# Work request:
When you reach the line in the listing below that contains "Definition firstn_string (n", begin returning lines exactly as written, and stop after the line that contains "if (s1 <? lo)". Return no other lines.

● ● ● ● ●

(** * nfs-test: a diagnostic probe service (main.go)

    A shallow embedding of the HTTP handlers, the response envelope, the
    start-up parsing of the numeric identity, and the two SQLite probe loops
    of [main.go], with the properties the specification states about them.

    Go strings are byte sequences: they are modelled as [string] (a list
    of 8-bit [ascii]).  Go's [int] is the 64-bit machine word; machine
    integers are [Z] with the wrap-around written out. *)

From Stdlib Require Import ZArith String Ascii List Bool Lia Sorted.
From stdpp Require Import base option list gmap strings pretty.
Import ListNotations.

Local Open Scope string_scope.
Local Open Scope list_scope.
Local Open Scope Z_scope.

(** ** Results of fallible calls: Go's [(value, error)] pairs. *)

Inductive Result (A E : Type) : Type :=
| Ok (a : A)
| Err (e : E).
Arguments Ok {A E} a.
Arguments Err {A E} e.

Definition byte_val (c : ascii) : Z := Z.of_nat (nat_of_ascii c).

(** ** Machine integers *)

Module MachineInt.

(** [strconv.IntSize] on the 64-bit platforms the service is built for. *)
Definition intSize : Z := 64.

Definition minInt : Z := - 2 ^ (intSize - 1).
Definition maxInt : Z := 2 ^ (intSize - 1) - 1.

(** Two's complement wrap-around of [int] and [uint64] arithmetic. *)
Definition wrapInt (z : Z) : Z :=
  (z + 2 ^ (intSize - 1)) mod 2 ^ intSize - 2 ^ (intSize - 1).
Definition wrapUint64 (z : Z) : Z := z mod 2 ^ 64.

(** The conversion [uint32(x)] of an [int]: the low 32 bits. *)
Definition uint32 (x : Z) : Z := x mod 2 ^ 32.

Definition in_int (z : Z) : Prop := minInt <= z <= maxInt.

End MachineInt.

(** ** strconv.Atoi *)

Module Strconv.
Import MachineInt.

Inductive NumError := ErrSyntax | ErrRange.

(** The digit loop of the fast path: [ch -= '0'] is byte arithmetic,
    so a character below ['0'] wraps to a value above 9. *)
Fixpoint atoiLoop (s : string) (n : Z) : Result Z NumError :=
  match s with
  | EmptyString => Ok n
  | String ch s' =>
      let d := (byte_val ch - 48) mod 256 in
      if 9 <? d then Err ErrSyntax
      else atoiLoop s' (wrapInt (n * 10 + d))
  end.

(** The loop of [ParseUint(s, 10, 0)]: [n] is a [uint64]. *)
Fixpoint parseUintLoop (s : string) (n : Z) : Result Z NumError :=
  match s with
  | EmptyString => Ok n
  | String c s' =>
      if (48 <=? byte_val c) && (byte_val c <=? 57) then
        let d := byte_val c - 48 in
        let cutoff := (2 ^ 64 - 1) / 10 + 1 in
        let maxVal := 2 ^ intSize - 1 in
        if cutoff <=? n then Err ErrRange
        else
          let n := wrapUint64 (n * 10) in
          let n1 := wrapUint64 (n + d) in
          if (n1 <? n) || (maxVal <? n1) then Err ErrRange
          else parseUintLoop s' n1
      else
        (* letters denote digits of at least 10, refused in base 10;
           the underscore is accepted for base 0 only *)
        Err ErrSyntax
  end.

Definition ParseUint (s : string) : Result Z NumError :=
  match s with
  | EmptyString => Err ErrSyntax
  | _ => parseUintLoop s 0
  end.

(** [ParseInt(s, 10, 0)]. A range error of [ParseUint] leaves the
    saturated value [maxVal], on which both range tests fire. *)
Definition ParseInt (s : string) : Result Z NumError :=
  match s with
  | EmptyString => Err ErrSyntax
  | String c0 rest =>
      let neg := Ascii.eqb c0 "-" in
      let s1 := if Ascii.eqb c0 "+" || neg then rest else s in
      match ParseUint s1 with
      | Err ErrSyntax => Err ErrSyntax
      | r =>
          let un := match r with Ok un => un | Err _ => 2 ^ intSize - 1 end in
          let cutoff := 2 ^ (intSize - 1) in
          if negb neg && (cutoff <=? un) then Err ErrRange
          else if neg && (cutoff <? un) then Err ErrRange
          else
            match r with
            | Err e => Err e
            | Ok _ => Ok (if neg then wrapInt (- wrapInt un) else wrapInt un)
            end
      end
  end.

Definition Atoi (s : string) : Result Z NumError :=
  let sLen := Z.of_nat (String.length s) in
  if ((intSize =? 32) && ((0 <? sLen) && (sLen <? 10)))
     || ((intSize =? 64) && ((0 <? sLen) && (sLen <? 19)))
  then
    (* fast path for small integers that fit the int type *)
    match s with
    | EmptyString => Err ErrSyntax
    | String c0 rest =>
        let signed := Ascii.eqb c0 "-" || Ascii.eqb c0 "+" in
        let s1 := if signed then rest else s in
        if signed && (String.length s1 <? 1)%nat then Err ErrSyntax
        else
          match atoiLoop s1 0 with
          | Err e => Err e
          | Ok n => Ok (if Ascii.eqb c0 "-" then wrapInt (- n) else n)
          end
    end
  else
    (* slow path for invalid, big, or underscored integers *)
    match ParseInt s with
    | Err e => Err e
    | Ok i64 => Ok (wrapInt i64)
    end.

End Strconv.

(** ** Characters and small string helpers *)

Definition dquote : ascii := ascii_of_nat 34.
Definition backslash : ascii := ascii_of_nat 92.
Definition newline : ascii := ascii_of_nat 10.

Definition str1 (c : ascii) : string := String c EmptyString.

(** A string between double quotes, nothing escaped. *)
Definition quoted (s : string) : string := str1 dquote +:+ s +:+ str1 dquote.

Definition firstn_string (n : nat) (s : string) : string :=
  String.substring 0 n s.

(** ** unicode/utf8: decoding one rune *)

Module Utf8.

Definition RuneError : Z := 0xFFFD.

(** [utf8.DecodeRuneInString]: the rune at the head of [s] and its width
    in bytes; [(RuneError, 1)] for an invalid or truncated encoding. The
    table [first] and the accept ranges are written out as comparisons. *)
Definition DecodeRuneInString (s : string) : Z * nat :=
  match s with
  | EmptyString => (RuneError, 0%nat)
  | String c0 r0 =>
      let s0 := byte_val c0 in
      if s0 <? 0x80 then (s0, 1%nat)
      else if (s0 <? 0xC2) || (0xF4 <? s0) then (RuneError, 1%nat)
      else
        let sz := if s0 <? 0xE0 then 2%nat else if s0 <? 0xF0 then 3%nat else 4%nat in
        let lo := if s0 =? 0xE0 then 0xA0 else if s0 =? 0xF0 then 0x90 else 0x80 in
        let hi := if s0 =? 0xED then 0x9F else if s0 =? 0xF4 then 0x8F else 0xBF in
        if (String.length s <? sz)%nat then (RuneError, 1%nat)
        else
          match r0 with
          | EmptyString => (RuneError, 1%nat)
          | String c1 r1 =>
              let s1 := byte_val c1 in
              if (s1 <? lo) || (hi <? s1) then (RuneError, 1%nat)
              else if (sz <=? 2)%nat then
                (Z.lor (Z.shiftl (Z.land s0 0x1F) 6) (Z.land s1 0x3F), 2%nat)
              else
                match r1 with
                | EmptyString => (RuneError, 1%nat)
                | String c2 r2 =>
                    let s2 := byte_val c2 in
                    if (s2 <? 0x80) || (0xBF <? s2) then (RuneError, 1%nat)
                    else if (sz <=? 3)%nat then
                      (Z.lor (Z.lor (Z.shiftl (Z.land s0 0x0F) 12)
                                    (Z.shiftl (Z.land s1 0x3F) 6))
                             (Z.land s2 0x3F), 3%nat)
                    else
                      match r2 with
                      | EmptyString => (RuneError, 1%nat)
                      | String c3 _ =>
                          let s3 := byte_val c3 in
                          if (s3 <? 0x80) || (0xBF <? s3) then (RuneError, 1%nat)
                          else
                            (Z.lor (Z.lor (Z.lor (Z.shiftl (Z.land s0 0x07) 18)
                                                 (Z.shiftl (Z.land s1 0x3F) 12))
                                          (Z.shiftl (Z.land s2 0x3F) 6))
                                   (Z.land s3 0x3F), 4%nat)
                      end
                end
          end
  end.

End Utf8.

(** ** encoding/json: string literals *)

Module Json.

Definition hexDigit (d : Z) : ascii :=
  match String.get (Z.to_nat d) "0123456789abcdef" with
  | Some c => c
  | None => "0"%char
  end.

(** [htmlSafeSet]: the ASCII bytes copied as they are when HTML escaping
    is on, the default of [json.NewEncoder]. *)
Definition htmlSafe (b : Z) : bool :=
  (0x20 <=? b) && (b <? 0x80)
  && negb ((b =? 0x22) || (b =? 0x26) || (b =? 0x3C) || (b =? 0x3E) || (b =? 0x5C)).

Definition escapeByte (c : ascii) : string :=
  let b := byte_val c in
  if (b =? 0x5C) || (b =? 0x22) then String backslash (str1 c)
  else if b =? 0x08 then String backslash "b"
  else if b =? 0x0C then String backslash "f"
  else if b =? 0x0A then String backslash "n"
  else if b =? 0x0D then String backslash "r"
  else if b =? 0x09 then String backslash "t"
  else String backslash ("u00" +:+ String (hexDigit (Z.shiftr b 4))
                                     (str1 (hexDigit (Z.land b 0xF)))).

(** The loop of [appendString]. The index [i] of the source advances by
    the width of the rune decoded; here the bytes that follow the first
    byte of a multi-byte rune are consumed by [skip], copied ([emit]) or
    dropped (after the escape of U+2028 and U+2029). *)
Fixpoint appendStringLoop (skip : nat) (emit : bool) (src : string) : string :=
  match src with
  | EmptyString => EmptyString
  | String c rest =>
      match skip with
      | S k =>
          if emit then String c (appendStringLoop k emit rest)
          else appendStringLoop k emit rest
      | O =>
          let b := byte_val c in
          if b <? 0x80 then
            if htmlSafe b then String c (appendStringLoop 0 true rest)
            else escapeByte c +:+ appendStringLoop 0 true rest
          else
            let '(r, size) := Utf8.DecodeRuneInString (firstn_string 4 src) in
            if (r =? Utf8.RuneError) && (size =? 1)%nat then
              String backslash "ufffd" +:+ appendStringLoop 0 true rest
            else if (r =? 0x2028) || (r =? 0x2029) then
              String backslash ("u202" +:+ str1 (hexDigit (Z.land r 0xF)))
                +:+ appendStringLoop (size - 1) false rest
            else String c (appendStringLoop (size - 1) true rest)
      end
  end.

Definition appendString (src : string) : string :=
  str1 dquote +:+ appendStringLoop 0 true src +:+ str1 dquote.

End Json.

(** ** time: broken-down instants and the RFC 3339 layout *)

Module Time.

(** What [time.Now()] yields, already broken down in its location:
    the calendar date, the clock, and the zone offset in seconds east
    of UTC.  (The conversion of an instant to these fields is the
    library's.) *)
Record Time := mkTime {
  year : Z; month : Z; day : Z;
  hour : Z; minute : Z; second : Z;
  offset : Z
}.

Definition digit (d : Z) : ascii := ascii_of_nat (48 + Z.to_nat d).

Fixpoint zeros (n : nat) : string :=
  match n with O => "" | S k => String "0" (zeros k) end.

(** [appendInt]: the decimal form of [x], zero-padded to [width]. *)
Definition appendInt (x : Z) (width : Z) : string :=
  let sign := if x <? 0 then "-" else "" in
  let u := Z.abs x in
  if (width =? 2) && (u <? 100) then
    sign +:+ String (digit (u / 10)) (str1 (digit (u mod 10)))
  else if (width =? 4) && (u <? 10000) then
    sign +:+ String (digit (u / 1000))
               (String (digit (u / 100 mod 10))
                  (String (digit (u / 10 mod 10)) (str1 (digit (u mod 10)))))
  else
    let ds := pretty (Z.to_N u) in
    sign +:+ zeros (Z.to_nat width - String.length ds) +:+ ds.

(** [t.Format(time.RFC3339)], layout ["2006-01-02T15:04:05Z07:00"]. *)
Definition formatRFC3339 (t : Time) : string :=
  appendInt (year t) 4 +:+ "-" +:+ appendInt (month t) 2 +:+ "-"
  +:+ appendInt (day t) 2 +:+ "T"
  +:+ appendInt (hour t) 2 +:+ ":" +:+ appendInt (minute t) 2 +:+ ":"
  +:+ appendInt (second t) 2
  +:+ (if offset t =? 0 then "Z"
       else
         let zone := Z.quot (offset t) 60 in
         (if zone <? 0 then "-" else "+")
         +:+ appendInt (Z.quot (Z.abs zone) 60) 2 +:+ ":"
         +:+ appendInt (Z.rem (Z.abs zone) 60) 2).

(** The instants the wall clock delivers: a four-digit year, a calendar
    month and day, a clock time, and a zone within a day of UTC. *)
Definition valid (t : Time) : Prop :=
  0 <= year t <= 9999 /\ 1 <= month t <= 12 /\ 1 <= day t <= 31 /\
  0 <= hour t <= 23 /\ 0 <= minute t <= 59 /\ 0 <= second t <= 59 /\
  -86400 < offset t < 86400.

● ● ● ● ●

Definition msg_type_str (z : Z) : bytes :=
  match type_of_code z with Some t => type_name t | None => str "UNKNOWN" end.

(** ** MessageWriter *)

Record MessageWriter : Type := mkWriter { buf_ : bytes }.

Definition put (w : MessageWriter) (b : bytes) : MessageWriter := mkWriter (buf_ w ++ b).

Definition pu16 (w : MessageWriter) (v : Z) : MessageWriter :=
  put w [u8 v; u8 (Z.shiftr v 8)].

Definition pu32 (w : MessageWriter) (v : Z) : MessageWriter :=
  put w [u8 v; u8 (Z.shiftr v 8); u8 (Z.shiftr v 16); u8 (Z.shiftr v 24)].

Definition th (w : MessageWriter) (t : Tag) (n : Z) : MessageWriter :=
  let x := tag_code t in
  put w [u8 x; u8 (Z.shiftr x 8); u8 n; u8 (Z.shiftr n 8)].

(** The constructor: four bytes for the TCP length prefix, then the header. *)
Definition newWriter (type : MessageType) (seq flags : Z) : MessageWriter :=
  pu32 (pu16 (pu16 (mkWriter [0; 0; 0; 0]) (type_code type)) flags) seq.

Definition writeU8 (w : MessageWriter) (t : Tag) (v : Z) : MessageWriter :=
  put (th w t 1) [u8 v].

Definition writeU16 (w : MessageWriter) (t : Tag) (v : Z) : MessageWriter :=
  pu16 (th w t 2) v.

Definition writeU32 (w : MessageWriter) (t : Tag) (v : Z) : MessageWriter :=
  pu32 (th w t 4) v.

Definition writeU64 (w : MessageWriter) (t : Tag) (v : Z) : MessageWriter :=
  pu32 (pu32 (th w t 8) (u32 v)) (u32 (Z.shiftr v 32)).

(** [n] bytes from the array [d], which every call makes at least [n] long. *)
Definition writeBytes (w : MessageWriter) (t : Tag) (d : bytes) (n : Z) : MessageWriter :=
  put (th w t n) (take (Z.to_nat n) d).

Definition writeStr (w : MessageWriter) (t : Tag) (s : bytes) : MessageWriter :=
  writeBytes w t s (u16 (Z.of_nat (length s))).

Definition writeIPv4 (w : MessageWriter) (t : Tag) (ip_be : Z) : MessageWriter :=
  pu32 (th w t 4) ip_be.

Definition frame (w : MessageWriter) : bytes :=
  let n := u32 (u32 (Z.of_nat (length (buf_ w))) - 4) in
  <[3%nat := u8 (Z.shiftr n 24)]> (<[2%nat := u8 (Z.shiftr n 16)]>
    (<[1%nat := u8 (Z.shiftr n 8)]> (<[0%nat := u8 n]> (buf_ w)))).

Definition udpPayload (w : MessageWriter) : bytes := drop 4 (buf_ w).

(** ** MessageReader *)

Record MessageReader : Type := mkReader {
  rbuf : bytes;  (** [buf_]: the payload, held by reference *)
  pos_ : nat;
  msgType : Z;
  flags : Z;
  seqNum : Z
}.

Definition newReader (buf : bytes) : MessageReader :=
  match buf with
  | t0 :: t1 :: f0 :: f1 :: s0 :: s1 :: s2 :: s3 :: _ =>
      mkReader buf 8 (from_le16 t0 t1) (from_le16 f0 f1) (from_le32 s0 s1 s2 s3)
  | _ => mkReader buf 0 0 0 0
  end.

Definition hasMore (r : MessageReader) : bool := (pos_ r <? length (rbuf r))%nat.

● ● ● ● ●

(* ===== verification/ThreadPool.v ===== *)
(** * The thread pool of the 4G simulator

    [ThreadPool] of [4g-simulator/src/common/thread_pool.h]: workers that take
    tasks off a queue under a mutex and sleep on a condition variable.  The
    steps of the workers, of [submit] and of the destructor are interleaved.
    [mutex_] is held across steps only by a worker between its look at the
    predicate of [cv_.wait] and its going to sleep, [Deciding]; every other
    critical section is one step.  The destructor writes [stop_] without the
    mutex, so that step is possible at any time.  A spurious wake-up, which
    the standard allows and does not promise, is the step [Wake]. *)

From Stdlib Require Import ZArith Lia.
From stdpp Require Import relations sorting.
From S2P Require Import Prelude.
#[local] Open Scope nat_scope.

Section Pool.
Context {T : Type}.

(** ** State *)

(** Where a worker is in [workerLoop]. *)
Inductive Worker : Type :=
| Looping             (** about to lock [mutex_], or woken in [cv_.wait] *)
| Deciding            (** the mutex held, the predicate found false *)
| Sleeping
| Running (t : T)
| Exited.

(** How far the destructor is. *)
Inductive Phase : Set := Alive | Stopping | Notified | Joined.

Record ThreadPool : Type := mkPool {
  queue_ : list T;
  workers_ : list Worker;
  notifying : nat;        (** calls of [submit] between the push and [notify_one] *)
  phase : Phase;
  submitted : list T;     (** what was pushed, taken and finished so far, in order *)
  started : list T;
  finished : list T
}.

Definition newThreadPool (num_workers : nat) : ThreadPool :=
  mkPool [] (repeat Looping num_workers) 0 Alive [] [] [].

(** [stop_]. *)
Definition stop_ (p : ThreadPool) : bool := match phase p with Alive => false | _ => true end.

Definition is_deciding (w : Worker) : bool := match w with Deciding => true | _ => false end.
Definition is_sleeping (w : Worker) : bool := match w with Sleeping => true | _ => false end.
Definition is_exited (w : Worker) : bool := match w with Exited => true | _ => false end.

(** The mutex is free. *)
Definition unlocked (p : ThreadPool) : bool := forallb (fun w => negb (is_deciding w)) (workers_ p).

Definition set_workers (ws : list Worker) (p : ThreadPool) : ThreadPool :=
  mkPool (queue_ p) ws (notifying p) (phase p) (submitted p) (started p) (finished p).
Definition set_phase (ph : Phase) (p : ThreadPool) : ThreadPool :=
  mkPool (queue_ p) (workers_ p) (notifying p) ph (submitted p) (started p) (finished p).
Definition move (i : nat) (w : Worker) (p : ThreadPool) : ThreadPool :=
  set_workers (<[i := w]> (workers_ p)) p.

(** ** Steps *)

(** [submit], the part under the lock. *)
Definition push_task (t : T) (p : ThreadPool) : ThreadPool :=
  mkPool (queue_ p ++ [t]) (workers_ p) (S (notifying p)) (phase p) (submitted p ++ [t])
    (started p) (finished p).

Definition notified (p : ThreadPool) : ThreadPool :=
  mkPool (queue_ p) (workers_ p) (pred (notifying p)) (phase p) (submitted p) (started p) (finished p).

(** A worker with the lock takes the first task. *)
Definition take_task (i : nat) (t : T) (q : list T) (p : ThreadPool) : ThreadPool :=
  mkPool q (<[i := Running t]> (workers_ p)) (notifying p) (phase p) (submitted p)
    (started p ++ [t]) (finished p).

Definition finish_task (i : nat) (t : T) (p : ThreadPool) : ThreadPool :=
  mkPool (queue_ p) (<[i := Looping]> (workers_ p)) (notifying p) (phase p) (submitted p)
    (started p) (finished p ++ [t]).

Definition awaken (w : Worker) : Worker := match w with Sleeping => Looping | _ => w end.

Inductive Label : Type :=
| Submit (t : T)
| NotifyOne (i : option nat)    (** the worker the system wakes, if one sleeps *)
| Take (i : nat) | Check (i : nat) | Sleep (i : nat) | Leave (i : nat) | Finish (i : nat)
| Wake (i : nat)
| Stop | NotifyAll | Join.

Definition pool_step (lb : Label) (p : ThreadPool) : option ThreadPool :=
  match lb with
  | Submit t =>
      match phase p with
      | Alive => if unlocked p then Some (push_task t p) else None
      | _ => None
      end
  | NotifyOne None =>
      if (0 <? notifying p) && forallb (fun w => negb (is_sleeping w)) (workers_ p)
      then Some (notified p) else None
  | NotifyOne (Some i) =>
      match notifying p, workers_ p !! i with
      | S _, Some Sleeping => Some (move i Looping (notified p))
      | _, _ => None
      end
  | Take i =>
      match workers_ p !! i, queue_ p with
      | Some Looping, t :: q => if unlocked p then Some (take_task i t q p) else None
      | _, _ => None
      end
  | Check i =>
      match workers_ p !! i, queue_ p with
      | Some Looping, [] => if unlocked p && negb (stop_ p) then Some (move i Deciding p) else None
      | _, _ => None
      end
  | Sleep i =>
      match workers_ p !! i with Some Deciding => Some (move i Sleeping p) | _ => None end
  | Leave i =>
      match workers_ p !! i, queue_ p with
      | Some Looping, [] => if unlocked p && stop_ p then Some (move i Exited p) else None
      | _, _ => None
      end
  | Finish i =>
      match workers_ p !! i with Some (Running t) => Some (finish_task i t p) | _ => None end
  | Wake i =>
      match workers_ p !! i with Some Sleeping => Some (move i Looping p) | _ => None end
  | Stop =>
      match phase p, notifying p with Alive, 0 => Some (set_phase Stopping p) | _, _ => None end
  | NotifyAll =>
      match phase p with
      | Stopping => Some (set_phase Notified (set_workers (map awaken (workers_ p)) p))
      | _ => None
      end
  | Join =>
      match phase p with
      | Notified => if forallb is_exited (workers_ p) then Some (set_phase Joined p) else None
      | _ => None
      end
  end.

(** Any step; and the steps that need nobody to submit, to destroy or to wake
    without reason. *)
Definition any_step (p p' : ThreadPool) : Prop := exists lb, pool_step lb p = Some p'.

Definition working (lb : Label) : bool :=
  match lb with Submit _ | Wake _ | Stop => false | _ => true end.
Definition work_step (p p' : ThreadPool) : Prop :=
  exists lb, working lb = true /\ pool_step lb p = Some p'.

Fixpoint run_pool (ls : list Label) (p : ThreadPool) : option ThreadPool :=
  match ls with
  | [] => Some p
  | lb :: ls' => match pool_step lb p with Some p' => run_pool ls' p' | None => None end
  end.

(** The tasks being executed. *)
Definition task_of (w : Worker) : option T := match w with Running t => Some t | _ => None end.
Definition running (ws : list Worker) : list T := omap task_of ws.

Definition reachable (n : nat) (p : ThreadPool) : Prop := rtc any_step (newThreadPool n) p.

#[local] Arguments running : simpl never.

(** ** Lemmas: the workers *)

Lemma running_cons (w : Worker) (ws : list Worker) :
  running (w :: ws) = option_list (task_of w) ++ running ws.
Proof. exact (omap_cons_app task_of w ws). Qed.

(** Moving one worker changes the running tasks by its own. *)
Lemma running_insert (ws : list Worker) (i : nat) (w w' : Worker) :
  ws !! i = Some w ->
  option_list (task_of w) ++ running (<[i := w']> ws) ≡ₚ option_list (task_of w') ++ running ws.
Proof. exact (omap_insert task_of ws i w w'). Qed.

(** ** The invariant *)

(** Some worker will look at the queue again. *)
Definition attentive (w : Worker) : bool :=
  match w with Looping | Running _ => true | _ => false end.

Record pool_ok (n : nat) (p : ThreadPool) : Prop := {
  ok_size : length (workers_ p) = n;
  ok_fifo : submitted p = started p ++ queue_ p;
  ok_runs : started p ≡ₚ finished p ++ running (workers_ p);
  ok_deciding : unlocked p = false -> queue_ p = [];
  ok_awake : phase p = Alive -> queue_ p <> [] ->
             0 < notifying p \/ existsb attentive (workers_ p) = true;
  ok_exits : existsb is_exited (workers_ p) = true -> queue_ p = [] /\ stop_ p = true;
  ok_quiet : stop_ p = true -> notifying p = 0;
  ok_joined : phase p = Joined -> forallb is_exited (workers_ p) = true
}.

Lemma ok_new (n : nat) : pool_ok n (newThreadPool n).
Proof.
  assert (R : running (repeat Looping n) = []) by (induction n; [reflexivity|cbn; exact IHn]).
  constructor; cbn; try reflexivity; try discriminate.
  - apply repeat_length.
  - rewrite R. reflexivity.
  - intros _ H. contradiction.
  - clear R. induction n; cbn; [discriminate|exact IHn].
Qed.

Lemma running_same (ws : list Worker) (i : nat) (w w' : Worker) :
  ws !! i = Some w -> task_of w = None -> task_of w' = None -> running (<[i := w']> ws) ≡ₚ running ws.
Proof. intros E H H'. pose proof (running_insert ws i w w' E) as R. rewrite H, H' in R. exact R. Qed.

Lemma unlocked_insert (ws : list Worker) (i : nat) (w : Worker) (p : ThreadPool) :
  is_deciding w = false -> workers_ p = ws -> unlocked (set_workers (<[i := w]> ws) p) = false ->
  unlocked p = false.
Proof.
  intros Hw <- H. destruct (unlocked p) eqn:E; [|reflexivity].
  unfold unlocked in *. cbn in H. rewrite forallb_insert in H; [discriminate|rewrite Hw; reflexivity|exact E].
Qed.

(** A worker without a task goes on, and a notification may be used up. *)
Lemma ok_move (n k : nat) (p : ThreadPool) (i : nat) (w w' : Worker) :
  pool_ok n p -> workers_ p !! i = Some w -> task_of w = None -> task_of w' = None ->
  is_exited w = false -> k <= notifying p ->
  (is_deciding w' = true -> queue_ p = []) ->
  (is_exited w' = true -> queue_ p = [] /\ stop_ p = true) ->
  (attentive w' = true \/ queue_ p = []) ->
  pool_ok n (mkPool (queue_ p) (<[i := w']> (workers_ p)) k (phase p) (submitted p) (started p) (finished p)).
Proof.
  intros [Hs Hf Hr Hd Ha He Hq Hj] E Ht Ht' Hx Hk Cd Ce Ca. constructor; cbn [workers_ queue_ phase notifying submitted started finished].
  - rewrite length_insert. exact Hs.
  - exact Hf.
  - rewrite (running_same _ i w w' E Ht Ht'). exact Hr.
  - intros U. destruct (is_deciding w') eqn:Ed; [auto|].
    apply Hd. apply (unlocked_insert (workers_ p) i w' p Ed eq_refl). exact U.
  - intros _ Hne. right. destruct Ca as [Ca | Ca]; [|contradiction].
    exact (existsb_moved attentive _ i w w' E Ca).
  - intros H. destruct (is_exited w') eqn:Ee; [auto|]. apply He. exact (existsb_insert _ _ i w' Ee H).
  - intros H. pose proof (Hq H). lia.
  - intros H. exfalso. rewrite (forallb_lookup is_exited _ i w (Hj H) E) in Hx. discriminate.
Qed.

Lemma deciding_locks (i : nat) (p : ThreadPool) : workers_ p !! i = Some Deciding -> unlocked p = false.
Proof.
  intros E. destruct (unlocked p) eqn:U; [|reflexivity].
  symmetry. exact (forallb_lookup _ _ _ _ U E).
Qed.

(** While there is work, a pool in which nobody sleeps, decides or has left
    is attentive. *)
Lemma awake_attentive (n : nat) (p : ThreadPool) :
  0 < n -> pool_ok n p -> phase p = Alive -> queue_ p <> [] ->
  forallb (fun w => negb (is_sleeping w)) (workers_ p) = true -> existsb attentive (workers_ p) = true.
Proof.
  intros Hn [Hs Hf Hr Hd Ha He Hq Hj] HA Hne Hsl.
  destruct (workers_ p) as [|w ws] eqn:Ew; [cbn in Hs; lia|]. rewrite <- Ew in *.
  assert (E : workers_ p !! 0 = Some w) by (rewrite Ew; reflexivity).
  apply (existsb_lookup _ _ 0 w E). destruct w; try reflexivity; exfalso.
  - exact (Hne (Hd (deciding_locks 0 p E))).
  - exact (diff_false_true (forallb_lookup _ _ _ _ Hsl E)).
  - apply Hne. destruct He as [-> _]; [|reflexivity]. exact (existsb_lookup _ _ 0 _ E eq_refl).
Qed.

● ● ● ● ●

# Answer space:
Definition firstn_string (n : nat) (s : string) : string :=
  String.substring 0 n s.

(** ** unicode/utf8: decoding one rune *)

Module Utf8.

Definition RuneError : Z := 0xFFFD.

(** [utf8.DecodeRuneInString]: the rune at the head of [s] and its width
    in bytes; [(RuneError, 1)] for an invalid or truncated encoding. The
    table [first] and the accept ranges are written out as comparisons. *)
Definition DecodeRuneInString (s : string) : Z * nat :=
  match s with
  | EmptyString => (RuneError, 0%nat)
  | String c0 r0 =>
      let s0 := byte_val c0 in
      if s0 <? 0x80 then (s0, 1%nat)
      else if (s0 <? 0xC2) || (0xF4 <? s0) then (RuneError, 1%nat)
      else
        let sz := if s0 <? 0xE0 then 2%nat else if s0 <? 0xF0 then 3%nat else 4%nat in
        let lo := if s0 =? 0xE0 then 0xA0 else if s0 =? 0xF0 then 0x90 else 0x80 in
        let hi := if s0 =? 0xED then 0x9F else if s0 =? 0xF4 then 0x8F else 0xBF in
        if (String.length s <? sz)%nat then (RuneError, 1%nat)
        else
          match r0 with
          | EmptyString => (RuneError, 1%nat)
          | String c1 r1 =>
              let s1 := byte_val c1 in
              if (s1 <? lo) || (hi <? s1) then (RuneError, 1%nat)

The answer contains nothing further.